Task instructions: Without changing anything, set down every line shown below.

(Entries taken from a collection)

..............................

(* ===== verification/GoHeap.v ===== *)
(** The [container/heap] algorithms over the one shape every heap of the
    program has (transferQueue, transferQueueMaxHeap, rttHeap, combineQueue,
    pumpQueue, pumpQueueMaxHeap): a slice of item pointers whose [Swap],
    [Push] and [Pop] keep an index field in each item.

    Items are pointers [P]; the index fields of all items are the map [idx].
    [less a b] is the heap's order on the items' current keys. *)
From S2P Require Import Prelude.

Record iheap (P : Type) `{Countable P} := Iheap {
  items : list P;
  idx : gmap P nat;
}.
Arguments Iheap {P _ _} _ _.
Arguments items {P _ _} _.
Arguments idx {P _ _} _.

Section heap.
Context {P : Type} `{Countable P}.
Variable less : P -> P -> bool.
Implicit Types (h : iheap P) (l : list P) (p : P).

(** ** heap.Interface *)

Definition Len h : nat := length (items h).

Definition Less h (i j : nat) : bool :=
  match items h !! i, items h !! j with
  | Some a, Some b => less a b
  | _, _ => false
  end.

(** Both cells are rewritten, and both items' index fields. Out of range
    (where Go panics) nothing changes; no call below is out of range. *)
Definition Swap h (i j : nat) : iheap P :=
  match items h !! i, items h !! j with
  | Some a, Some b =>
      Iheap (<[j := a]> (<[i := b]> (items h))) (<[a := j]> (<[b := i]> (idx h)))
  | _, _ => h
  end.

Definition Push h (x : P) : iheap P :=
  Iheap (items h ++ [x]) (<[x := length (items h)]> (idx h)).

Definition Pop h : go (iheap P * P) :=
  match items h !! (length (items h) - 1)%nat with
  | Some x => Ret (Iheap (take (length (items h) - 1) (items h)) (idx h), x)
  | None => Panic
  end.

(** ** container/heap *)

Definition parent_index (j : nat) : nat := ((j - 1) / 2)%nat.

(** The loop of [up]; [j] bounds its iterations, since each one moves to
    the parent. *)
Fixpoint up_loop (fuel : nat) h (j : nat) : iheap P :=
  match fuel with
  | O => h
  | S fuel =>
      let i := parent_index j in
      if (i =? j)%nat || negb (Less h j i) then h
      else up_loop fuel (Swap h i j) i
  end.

..............................

Answer to the exercise:
(* ===== verification/GoHeap.v ===== *)
(** The [container/heap] algorithms over the one shape every heap of the
    program has (transferQueue, transferQueueMaxHeap, rttHeap, combineQueue,
    pumpQueue, pumpQueueMaxHeap): a slice of item pointers whose [Swap],
    [Push] and [Pop] keep an index field in each item.

    Items are pointers [P]; the index fields of all items are the map [idx].
    [less a b] is the heap's order on the items' current keys. *)
From S2P Require Import Prelude.

Record iheap (P : Type) `{Countable P} := Iheap {
  items : list P;
  idx : gmap P nat;
}.
Arguments Iheap {P _ _} _ _.
Arguments items {P _ _} _.
Arguments idx {P _ _} _.

Section heap.
Context {P : Type} `{Countable P}.
Variable less : P -> P -> bool.
Implicit Types (h : iheap P) (l : list P) (p : P).

(** ** heap.Interface *)

Definition Len h : nat := length (items h).

Definition Less h (i j : nat) : bool :=
  match items h !! i, items h !! j with
  | Some a, Some b => less a b
  | _, _ => false
  end.

(** Both cells are rewritten, and both items' index fields. Out of range
    (where Go panics) nothing changes; no call below is out of range. *)
Definition Swap h (i j : nat) : iheap P :=
  match items h !! i, items h !! j with
  | Some a, Some b =>
      Iheap (<[j := a]> (<[i := b]> (items h))) (<[a := j]> (<[b := i]> (idx h)))
  | _, _ => h
  end.

Definition Push h (x : P) : iheap P :=
  Iheap (items h ++ [x]) (<[x := length (items h)]> (idx h)).

Definition Pop h : go (iheap P * P) :=
  match items h !! (length (items h) - 1)%nat with
  | Some x => Ret (Iheap (take (length (items h) - 1) (items h)) (idx h), x)
  | None => Panic
  end.

(** ** container/heap *)

Definition parent_index (j : nat) : nat := ((j - 1) / 2)%nat.

(** The loop of [up]; [j] bounds its iterations, since each one moves to
    the parent. *)
Fixpoint up_loop (fuel : nat) h (j : nat) : iheap P :=
  match fuel with
  | O => h
  | S fuel =>
      let i := parent_index j in
      if (i =? j)%nat || negb (Less h j i) then h
      else up_loop fuel (Swap h i j) i
  end.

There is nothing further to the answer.